Action item: Each line of the listing that contains "Hinv" should be found and copied.

Data for analysis:
-*-*-
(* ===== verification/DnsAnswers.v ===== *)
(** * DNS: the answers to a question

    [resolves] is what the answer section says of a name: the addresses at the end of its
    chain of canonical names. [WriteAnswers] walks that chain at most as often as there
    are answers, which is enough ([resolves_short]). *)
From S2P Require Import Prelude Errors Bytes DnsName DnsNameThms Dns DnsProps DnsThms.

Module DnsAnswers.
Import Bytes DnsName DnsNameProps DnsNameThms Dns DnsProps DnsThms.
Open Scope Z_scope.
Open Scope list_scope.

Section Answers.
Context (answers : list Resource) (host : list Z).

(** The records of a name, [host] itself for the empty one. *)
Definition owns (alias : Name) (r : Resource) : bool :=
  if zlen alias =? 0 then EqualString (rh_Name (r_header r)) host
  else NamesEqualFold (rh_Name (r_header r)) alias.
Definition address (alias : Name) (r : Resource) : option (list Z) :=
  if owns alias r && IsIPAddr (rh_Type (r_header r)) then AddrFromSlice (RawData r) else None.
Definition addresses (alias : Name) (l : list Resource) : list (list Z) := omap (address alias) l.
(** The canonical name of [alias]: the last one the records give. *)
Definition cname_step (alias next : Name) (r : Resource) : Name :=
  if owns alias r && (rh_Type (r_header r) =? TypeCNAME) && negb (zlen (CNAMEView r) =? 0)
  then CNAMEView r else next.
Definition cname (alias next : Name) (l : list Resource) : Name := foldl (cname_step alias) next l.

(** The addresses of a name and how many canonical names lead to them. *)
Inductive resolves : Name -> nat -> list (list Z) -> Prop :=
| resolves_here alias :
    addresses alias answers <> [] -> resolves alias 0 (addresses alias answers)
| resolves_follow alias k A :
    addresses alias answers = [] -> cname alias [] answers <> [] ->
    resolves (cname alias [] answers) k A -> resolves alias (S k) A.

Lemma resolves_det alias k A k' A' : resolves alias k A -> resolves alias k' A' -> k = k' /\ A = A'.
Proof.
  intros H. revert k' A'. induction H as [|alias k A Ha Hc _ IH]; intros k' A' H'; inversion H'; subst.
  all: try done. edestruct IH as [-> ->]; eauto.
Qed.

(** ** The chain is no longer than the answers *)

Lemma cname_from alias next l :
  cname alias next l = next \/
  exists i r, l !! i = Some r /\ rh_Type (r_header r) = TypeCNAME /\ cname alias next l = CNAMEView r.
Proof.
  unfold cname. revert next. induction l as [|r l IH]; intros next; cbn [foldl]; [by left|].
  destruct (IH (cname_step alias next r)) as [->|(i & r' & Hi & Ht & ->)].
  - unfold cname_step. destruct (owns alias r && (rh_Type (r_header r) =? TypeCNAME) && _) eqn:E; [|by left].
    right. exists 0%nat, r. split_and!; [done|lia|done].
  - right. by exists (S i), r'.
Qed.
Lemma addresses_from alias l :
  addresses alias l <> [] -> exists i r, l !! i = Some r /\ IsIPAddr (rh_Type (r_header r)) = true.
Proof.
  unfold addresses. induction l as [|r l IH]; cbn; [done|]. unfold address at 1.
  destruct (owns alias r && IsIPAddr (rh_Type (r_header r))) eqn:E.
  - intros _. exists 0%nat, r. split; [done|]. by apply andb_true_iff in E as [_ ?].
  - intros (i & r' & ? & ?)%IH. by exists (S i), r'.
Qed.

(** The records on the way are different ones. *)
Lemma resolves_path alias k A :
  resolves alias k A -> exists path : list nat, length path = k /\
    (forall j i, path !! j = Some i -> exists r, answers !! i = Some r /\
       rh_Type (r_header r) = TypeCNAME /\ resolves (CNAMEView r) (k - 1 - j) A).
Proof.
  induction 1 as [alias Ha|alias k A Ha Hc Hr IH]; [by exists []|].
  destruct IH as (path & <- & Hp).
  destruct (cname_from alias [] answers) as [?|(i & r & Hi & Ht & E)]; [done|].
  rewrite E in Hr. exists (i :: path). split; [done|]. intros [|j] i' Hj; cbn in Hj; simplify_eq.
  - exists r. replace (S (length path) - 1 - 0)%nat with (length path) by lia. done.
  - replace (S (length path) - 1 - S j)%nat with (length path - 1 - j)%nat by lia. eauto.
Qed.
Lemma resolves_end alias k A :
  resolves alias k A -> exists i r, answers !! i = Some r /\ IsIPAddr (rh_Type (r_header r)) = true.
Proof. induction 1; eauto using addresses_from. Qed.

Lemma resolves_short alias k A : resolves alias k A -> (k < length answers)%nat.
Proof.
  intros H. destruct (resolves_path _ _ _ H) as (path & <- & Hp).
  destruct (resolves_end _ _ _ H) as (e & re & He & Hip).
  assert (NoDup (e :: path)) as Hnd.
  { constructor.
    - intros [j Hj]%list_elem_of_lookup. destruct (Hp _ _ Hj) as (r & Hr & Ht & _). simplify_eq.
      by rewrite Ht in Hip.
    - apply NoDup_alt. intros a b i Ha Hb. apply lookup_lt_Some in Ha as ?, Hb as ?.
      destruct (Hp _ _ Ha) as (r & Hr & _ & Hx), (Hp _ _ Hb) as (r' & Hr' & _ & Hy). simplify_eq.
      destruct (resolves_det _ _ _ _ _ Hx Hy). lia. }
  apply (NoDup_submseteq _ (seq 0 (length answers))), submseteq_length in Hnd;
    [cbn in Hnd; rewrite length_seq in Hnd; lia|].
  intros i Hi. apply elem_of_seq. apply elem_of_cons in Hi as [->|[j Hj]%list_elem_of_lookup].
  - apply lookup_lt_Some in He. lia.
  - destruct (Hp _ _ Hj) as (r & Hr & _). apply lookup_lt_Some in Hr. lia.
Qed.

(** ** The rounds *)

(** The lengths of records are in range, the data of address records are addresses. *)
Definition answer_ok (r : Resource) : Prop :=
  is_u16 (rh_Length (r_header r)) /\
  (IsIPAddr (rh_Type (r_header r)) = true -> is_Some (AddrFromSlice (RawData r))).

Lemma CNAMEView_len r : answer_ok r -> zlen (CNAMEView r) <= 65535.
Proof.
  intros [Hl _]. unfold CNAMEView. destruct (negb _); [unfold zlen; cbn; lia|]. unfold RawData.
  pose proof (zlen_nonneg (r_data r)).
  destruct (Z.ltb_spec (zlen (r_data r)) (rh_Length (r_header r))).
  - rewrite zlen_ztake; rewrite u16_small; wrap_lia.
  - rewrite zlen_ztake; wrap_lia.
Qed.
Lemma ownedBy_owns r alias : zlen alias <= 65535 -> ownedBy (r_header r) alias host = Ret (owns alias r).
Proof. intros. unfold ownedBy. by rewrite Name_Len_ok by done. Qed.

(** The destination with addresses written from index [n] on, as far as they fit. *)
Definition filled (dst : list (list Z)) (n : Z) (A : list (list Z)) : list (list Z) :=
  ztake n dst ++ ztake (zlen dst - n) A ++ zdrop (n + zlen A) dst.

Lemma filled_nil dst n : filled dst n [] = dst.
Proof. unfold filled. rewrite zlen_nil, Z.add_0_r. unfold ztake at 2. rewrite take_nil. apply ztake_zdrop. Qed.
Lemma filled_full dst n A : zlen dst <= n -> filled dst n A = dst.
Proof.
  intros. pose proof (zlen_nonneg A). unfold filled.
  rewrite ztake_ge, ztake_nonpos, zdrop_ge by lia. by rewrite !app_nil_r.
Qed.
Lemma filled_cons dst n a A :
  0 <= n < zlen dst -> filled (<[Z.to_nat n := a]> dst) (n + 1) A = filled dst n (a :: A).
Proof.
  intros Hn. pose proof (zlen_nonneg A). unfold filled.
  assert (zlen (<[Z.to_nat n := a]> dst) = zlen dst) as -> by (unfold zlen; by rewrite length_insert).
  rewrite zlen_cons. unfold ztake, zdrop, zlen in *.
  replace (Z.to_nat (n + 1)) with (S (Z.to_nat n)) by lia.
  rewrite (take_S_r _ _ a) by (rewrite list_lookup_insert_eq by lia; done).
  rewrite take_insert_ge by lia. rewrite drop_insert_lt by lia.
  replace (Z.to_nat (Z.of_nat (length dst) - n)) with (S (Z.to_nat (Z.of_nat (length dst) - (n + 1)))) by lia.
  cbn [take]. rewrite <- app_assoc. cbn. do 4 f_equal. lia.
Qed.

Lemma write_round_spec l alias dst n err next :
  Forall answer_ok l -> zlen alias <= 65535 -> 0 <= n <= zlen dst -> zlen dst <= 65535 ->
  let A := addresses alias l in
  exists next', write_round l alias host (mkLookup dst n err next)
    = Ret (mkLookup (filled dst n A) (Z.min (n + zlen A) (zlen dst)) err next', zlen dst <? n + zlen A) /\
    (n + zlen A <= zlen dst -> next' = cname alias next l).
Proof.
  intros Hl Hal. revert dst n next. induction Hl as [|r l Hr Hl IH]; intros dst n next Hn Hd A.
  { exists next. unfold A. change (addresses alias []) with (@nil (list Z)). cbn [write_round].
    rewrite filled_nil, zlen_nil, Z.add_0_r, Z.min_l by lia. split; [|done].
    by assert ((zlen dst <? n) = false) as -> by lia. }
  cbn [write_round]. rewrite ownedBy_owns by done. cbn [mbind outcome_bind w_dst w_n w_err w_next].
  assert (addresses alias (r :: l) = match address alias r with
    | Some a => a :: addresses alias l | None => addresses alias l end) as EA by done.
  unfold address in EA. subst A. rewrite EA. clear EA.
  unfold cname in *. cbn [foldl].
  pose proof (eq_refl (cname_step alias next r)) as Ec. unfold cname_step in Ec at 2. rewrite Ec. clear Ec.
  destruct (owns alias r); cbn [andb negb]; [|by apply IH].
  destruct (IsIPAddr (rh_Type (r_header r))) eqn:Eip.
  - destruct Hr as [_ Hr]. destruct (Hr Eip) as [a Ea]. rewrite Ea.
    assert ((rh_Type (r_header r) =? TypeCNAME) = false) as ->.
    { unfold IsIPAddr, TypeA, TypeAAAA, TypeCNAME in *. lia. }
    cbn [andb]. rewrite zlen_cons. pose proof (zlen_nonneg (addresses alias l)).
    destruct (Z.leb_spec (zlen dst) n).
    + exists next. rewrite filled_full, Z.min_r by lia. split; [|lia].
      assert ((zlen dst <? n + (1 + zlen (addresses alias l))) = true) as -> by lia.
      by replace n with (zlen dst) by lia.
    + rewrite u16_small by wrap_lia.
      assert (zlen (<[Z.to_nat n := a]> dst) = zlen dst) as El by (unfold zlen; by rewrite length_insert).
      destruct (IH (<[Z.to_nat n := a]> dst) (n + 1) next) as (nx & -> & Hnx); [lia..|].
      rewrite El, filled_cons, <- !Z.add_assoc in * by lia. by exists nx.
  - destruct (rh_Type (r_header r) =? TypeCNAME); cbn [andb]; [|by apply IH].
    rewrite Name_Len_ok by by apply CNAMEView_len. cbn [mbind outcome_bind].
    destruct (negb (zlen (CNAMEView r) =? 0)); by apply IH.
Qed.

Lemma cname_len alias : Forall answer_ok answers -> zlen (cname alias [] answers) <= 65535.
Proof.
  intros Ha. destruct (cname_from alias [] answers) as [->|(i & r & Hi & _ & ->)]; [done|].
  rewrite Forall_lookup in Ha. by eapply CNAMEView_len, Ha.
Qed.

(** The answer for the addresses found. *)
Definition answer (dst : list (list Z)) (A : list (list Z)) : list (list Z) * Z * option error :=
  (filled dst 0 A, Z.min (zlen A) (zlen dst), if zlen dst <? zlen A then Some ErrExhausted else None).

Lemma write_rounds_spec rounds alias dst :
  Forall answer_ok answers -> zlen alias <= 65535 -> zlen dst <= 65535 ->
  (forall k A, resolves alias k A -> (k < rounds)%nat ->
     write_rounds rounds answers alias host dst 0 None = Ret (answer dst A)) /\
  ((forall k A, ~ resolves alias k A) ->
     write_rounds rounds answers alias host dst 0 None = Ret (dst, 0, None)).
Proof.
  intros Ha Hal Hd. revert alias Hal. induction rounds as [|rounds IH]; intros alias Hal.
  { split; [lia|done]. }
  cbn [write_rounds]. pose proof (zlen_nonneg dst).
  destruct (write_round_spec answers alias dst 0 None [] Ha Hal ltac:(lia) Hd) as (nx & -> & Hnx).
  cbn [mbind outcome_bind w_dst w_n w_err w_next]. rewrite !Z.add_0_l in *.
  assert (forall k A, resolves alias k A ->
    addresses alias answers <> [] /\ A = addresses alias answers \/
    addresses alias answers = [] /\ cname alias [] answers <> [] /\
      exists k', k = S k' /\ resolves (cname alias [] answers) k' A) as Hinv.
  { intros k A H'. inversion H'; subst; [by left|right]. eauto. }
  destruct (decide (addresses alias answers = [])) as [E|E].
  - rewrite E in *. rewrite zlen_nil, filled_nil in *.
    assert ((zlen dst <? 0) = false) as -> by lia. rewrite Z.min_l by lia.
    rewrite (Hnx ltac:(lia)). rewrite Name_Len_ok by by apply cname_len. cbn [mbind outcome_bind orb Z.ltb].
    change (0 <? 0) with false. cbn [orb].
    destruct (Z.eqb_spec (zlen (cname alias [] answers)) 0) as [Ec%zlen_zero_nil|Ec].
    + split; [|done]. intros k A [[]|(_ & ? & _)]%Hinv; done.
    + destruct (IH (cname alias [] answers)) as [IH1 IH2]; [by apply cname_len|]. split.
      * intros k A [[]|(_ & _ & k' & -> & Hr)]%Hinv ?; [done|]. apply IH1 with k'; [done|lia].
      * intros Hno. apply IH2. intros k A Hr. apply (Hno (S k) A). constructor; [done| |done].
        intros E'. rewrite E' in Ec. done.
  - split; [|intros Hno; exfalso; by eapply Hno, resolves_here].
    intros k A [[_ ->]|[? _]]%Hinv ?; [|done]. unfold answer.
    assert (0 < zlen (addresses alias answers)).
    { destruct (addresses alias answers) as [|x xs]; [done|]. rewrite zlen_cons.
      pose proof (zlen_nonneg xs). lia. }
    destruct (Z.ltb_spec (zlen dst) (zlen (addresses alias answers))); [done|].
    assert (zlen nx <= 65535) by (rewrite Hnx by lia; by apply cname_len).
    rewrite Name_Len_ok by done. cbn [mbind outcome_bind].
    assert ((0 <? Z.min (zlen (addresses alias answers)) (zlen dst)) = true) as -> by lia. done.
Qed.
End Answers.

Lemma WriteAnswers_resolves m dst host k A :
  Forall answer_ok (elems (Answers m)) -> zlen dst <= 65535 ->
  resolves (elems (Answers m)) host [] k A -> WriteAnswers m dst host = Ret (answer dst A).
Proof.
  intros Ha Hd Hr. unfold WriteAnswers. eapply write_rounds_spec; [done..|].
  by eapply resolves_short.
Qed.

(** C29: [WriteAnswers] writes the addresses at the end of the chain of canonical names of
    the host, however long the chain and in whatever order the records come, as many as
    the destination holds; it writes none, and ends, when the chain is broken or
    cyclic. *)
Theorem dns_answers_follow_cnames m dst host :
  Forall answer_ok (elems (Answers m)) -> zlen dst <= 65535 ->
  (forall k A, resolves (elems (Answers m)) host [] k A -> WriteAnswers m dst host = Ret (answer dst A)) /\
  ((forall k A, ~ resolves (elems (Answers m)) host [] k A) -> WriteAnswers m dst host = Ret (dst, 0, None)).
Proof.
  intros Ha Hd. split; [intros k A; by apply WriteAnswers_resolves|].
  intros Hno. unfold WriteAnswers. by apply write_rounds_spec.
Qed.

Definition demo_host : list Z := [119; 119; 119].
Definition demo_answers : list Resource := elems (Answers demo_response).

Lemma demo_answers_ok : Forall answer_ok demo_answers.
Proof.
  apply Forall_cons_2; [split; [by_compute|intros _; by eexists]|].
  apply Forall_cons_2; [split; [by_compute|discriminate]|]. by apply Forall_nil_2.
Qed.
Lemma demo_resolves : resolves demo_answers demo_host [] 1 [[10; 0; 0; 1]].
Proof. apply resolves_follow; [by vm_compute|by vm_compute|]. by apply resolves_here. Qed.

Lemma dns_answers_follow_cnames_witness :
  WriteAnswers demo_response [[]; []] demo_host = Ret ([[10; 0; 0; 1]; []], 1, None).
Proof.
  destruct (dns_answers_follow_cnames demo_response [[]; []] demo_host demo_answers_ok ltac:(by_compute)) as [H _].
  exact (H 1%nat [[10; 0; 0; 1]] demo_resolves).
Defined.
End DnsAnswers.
-*-*-
Expected answer:
      exists k', k = S k' /\ resolves (cname alias [] answers) k' A) as Hinv.
    + split; [|done]. intros k A [[]|(_ & ? & _)]%Hinv; done.
      * intros k A [[]|(_ & _ & k' & -> & Hr)]%Hinv ?; [done|]. apply IH1 with k'; [done|lia].
    intros k A [[_ ->]|[? _]]%Hinv ?; [|done]. unfold answer.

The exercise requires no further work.